⟨

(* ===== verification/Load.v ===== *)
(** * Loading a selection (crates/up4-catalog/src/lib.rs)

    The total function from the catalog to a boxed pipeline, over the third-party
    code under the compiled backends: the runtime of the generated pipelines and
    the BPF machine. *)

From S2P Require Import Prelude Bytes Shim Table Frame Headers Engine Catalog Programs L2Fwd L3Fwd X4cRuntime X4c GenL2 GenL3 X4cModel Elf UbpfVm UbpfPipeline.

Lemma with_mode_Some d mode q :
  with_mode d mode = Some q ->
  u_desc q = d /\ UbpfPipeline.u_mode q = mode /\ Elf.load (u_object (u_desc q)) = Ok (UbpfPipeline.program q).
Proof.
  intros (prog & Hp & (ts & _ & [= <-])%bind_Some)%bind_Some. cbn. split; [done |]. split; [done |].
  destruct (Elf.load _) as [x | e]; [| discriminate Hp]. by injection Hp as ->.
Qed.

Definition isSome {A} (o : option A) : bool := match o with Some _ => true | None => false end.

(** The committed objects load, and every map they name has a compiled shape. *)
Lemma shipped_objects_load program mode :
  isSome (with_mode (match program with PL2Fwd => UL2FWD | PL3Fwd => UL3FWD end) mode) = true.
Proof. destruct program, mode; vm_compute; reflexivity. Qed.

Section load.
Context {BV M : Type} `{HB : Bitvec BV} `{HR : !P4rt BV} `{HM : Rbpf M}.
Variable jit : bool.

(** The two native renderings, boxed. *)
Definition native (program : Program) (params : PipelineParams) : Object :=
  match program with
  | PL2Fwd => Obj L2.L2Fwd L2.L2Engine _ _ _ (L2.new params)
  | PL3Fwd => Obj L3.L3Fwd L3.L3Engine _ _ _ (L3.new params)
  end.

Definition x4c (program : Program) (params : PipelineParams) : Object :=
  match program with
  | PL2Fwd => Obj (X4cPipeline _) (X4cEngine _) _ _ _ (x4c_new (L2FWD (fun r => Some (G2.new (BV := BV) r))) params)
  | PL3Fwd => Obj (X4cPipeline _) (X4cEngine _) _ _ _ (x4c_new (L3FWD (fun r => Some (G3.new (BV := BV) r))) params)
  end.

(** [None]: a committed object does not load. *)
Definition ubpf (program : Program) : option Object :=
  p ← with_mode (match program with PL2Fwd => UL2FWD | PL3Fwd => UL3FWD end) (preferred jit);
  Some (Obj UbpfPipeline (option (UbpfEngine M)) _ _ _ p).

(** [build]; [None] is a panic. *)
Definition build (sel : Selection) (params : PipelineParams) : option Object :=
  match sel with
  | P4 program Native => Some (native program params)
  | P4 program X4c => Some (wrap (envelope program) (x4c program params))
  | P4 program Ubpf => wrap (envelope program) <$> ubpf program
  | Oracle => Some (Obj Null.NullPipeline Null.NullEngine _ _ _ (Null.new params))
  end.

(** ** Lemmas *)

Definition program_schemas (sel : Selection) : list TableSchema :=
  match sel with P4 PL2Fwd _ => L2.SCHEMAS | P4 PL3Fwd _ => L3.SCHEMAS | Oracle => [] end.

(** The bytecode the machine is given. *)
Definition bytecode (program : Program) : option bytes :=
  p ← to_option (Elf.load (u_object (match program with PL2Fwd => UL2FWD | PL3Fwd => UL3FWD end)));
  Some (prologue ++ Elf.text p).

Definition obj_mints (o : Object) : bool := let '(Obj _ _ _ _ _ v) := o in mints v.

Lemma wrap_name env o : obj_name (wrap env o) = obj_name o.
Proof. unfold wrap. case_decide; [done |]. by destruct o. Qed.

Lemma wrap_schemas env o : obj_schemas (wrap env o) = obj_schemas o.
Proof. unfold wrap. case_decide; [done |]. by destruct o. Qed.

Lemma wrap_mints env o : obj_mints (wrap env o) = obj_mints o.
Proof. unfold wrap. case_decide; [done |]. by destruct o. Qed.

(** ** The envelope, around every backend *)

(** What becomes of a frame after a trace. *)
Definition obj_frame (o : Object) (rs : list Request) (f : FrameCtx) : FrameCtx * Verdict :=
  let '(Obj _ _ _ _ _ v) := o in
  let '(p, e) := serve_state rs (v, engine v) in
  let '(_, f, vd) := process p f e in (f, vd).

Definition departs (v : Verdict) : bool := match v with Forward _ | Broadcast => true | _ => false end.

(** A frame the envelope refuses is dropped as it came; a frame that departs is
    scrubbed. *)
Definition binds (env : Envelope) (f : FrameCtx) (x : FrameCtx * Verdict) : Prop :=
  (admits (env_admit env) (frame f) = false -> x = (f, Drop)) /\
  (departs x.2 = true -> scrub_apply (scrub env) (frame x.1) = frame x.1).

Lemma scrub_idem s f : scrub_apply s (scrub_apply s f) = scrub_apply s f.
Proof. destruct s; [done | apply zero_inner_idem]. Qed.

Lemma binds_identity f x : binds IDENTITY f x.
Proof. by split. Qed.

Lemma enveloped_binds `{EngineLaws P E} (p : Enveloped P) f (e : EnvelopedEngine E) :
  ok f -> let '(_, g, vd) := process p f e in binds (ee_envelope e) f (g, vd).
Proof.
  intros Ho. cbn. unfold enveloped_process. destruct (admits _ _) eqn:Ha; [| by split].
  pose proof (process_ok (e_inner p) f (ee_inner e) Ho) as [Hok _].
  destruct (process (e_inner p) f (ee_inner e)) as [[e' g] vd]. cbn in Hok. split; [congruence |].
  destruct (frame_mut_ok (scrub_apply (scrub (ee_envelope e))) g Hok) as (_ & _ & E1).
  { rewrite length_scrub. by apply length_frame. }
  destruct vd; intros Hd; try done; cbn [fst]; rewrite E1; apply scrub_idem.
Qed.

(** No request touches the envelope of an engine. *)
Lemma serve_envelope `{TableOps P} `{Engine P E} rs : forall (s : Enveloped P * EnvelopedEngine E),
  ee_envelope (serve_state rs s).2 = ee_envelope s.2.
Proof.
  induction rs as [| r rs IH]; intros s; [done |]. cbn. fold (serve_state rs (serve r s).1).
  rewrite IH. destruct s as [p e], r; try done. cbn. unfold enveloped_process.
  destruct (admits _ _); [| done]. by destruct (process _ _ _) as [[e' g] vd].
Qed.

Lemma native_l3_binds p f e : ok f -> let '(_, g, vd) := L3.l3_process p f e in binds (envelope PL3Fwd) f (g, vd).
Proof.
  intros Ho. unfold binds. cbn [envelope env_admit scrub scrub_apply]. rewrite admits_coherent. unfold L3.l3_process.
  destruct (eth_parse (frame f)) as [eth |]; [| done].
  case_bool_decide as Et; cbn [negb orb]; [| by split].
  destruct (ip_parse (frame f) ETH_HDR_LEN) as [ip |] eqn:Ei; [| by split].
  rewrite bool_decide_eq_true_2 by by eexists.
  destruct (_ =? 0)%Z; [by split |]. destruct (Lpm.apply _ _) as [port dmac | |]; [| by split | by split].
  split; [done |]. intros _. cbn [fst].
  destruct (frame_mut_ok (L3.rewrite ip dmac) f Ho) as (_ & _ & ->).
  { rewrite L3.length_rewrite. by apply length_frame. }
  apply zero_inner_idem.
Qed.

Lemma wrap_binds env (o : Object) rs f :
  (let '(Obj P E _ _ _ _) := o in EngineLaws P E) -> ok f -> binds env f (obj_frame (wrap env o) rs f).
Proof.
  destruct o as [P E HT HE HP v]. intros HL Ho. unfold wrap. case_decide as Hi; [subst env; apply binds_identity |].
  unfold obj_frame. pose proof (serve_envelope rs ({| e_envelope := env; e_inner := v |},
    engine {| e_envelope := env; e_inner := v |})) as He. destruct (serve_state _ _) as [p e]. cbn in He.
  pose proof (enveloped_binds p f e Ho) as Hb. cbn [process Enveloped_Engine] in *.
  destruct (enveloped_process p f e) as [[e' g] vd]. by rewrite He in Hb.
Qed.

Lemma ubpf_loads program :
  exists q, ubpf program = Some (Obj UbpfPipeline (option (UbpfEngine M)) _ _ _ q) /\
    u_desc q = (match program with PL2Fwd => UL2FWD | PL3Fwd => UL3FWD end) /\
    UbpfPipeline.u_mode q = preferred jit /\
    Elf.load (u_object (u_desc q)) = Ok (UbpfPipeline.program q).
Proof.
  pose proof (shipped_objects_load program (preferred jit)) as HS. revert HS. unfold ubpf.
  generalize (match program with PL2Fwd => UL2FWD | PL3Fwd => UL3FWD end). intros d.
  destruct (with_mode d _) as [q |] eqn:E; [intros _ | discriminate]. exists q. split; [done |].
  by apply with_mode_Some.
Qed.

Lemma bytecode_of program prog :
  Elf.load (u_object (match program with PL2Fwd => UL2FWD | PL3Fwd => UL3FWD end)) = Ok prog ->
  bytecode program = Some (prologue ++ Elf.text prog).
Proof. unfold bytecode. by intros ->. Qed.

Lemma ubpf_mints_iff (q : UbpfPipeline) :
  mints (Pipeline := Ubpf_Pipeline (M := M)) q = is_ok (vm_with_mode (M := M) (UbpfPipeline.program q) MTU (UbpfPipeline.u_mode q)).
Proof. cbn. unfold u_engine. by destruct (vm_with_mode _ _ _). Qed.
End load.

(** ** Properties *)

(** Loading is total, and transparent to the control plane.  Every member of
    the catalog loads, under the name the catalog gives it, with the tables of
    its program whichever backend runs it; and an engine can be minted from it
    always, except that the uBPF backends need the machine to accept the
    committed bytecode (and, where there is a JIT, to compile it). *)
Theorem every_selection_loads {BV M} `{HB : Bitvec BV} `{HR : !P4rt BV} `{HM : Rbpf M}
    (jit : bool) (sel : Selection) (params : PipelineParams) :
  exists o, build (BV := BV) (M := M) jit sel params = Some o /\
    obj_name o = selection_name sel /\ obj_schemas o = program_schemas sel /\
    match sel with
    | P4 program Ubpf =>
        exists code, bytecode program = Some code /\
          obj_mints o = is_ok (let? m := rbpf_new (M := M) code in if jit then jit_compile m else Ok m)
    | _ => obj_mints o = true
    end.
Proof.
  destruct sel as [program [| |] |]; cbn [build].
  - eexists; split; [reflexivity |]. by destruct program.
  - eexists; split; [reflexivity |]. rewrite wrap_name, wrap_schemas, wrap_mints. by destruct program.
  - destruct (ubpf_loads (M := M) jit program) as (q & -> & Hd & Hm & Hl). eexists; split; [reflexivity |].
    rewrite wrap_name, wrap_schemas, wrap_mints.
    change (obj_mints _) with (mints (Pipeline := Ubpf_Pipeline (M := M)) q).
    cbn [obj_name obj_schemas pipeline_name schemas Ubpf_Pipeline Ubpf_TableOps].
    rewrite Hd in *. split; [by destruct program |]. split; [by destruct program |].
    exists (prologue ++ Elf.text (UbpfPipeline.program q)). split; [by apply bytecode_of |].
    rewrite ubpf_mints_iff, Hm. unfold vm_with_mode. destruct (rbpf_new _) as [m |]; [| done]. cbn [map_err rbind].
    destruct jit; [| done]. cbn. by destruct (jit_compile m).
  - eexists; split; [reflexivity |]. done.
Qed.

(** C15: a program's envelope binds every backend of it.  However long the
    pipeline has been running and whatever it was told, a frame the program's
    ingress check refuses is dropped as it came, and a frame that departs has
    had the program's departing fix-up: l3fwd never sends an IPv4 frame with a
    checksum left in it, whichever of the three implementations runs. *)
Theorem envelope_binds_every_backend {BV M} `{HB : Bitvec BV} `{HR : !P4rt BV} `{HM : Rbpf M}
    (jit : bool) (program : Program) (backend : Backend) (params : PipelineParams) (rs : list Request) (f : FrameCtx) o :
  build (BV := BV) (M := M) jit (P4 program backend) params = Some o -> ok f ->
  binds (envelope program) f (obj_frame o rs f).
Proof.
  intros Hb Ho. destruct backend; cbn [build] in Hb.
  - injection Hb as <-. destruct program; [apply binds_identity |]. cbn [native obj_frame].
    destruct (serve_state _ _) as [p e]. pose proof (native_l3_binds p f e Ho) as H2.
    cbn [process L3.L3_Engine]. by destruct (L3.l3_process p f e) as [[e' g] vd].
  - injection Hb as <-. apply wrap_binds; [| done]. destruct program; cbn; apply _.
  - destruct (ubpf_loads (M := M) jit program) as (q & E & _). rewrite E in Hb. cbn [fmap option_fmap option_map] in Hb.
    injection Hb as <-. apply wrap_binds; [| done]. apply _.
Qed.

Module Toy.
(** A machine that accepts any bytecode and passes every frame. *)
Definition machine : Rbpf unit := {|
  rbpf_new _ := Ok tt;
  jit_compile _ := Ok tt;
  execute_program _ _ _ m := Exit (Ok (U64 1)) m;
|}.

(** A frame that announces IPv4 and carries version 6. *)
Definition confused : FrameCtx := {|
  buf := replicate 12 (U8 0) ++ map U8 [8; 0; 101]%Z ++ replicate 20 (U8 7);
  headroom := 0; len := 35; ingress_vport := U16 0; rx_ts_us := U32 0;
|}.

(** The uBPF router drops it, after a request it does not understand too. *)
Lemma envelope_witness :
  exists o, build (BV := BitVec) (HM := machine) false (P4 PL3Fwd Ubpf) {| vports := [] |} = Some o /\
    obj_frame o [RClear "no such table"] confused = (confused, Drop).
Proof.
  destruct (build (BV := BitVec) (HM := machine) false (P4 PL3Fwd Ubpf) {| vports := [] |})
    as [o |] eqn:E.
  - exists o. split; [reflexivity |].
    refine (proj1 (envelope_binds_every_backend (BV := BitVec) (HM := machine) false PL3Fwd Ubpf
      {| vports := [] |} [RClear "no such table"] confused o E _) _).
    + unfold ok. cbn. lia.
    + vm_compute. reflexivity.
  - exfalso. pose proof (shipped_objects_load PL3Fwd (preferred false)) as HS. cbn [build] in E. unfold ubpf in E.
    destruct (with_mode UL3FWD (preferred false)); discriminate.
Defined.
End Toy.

⟩

> **Activity**
Count the lines above that contain the word "vports", and give only that number.

> **Written reply**
3